**Problem to work on**
All lines from the opening of the data to the line containing "[VBytes (hash_bytes (h_ParentHash" must be returned unchanged, and only those lines.

Start of Data records

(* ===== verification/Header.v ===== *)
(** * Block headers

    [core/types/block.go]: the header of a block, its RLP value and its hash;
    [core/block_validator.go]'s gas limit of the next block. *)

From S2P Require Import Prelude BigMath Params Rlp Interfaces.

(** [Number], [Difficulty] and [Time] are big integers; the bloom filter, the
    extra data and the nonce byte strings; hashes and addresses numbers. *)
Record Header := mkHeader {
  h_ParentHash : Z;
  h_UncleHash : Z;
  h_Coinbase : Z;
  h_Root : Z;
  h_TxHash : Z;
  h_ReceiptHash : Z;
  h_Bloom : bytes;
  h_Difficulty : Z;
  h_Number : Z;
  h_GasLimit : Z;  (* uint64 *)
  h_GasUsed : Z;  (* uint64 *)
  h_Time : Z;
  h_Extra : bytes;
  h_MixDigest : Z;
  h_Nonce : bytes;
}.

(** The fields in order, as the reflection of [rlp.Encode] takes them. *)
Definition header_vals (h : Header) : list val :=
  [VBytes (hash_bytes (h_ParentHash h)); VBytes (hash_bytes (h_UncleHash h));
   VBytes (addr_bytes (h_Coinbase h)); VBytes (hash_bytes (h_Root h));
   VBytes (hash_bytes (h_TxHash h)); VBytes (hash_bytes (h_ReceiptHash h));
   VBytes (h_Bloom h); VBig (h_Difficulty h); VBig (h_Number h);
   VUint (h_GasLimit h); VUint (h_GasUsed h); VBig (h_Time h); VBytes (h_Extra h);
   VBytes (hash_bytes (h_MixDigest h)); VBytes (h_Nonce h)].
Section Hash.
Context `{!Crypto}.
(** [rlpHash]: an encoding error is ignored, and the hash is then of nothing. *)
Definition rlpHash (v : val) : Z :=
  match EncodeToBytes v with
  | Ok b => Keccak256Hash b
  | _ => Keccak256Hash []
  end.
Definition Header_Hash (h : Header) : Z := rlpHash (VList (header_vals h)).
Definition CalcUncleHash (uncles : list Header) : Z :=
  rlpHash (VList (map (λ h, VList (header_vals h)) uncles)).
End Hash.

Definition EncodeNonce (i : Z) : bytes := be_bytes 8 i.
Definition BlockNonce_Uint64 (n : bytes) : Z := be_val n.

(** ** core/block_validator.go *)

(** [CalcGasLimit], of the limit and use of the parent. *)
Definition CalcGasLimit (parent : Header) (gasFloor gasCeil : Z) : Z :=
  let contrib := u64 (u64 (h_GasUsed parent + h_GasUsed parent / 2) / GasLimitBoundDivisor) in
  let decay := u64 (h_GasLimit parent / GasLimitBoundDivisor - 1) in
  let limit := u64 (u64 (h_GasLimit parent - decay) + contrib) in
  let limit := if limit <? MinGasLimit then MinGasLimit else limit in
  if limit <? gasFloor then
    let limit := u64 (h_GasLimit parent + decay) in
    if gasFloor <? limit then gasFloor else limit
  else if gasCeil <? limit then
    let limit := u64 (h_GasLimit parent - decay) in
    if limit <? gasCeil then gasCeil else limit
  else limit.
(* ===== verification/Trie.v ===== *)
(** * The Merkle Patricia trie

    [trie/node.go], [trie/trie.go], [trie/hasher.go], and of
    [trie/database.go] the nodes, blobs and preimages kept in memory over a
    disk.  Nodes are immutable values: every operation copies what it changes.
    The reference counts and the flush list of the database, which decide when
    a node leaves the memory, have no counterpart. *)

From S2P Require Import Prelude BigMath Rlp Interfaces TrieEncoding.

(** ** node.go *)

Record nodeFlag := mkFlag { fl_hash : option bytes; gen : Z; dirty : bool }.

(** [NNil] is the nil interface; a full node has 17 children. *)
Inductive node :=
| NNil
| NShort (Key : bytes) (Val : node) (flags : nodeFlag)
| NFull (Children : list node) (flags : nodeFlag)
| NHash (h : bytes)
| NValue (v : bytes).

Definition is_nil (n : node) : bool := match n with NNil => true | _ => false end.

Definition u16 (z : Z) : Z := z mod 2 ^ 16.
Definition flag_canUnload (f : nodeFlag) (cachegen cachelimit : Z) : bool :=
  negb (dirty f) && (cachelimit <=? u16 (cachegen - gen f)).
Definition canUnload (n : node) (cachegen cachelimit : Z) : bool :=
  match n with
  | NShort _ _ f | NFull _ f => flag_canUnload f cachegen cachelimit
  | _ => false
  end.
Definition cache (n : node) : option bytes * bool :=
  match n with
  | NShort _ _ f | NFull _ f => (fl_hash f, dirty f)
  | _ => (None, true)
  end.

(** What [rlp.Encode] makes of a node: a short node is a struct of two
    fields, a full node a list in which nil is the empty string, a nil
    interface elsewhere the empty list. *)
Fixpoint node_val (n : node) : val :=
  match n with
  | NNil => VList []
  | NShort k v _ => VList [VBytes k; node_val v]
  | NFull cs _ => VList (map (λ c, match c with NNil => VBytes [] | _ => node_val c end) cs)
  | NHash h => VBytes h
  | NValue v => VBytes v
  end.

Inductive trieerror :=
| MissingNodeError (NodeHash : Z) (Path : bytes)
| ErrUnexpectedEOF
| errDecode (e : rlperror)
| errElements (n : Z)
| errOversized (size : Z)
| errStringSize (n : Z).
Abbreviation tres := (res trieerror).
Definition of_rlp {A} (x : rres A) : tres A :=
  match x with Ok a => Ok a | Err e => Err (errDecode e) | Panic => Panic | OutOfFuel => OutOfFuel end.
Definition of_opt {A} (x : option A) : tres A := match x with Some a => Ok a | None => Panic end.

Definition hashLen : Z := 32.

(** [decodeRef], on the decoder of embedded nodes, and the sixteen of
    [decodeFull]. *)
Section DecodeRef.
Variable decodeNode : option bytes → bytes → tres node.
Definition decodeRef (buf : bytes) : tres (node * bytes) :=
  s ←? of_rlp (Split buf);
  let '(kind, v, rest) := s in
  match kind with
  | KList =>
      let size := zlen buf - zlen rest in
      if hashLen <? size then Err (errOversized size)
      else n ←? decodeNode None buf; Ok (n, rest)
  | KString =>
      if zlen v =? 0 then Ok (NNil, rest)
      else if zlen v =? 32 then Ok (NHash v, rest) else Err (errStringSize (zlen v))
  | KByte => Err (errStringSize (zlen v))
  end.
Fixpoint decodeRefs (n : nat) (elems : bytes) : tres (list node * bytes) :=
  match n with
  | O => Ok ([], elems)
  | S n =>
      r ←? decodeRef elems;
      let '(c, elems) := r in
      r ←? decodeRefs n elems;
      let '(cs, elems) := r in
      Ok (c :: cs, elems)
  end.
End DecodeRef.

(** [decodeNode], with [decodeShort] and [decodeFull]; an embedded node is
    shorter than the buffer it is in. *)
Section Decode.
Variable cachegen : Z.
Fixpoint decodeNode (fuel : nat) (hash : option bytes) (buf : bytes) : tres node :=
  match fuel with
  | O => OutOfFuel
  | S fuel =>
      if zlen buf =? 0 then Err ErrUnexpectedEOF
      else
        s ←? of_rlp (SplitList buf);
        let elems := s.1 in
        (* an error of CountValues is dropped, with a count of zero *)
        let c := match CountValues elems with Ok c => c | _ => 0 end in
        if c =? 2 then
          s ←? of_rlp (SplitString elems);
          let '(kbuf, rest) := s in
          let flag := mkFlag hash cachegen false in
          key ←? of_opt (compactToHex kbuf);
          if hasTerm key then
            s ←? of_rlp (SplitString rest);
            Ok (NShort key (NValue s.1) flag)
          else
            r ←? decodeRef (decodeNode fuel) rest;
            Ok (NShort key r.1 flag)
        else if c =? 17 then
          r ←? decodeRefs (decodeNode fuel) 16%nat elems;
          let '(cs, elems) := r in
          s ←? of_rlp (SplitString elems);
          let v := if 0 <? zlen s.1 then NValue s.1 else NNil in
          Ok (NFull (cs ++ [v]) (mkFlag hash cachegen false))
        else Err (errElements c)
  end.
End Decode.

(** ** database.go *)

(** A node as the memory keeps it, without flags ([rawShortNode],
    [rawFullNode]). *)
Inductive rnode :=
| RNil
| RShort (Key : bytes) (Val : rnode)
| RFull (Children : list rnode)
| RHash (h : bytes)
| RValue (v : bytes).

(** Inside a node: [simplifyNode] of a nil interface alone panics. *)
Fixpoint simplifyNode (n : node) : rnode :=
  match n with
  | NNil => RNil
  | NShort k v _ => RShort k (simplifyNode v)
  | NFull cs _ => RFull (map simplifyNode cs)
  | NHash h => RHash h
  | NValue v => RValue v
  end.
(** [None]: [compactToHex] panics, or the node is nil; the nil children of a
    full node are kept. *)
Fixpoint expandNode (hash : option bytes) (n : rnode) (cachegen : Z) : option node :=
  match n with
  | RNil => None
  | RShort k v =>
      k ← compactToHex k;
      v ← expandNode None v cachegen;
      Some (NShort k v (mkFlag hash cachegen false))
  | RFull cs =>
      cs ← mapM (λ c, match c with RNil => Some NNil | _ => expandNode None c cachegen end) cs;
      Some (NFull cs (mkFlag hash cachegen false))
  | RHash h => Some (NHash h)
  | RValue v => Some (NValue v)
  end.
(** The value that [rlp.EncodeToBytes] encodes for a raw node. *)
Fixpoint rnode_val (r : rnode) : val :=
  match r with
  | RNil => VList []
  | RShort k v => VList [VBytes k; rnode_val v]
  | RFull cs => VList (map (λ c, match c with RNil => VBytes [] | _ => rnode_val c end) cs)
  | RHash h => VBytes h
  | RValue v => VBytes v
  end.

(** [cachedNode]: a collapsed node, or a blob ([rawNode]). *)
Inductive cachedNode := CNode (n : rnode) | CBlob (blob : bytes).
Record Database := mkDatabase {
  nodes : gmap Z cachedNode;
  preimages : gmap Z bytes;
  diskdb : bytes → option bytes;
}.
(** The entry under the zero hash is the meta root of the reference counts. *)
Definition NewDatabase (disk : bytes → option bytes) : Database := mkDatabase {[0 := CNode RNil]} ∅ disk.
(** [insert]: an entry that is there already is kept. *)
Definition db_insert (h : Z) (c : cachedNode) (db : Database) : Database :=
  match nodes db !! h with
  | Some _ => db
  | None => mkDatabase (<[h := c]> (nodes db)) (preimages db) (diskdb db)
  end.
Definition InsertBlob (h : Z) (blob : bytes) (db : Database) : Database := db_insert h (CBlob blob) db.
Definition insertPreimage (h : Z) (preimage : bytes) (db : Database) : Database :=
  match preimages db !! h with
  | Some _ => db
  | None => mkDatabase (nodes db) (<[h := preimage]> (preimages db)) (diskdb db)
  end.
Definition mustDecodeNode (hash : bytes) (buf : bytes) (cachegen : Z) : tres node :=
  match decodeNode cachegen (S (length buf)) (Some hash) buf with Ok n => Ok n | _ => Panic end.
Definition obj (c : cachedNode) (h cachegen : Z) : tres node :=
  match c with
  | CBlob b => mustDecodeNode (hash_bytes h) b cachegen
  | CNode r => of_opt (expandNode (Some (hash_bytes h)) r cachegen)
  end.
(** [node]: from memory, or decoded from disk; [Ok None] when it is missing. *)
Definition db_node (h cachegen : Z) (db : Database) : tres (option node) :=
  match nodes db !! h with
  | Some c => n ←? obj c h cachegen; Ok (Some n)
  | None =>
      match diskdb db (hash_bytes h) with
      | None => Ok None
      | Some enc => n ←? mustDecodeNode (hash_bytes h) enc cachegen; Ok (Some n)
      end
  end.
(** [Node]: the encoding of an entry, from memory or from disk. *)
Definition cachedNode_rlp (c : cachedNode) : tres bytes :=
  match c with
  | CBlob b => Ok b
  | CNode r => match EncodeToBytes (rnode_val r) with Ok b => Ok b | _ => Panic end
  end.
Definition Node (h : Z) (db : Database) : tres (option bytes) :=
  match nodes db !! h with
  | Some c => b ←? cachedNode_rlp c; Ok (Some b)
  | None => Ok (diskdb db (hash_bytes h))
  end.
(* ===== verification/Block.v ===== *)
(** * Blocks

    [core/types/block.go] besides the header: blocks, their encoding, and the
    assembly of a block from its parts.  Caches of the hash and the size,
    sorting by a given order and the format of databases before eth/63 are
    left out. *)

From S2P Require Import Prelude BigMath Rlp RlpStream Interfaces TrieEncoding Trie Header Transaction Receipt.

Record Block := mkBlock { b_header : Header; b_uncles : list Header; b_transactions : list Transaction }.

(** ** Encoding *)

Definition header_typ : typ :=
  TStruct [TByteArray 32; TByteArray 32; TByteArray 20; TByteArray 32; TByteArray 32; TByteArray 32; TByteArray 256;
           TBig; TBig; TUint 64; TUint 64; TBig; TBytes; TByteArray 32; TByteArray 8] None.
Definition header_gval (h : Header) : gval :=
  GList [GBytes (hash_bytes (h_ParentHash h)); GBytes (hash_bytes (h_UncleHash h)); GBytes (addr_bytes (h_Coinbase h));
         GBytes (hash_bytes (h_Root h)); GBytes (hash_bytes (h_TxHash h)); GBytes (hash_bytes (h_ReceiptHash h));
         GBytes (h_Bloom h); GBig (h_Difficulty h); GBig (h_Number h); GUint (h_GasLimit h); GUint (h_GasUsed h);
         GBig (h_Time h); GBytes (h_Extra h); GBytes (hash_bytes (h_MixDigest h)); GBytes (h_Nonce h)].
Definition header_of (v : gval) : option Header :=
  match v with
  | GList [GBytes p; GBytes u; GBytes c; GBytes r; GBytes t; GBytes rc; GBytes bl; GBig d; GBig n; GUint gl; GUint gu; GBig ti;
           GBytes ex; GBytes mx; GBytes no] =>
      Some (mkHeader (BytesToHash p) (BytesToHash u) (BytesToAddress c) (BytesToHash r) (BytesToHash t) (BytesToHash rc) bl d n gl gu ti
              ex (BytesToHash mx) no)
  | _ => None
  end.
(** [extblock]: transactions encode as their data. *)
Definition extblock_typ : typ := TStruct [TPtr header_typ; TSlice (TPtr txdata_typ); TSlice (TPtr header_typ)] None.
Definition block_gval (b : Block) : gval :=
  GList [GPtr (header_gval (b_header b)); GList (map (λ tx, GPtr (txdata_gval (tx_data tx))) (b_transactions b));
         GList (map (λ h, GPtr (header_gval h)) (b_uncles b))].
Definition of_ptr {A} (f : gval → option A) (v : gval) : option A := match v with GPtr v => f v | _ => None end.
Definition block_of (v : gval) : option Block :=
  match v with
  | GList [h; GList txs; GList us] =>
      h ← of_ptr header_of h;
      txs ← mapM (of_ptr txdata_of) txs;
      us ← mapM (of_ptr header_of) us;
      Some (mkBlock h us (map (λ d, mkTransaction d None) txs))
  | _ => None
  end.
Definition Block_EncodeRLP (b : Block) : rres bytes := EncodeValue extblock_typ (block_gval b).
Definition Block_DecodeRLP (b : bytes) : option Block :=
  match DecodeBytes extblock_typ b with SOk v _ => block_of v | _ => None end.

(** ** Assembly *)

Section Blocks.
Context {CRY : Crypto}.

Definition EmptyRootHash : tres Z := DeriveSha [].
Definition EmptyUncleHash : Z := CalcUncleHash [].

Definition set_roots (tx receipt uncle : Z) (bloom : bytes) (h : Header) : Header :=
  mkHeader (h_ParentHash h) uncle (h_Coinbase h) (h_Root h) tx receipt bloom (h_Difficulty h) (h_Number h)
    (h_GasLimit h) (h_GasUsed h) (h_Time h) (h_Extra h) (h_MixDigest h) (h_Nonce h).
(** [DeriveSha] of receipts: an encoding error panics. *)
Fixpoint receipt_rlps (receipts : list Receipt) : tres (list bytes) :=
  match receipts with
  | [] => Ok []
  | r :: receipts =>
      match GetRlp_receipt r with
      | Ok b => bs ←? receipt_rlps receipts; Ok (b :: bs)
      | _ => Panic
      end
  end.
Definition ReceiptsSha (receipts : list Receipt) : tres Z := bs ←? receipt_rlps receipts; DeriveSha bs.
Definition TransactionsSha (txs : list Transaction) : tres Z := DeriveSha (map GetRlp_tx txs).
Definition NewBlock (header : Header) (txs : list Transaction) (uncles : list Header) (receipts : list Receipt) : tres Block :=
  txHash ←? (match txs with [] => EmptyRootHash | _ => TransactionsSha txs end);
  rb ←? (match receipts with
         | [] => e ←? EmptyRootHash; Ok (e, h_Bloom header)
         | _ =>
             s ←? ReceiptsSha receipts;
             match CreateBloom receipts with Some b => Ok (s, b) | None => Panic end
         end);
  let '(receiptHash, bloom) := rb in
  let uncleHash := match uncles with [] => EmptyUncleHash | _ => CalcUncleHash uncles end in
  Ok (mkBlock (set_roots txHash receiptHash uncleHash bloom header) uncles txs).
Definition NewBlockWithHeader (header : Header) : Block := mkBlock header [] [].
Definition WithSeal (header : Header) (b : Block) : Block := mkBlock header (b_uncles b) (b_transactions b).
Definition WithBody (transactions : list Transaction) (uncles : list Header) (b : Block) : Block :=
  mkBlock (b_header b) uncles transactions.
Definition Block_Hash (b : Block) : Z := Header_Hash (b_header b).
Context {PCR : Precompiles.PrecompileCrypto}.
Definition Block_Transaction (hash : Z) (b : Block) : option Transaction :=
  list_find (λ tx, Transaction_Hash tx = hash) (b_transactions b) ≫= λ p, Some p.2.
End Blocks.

End of Data records

**Answer to this exercise**
(* ===== verification/Header.v ===== *)
(** * Block headers

    [core/types/block.go]: the header of a block, its RLP value and its hash;
    [core/block_validator.go]'s gas limit of the next block. *)

From S2P Require Import Prelude BigMath Params Rlp Interfaces.

(** [Number], [Difficulty] and [Time] are big integers; the bloom filter, the
    extra data and the nonce byte strings; hashes and addresses numbers. *)
Record Header := mkHeader {
  h_ParentHash : Z;
  h_UncleHash : Z;
  h_Coinbase : Z;
  h_Root : Z;
  h_TxHash : Z;
  h_ReceiptHash : Z;
  h_Bloom : bytes;
  h_Difficulty : Z;
  h_Number : Z;
  h_GasLimit : Z;  (* uint64 *)
  h_GasUsed : Z;  (* uint64 *)
  h_Time : Z;
  h_Extra : bytes;
  h_MixDigest : Z;
  h_Nonce : bytes;
}.

(** The fields in order, as the reflection of [rlp.Encode] takes them. *)
Definition header_vals (h : Header) : list val :=
  [VBytes (hash_bytes (h_ParentHash h)); VBytes (hash_bytes (h_UncleHash h));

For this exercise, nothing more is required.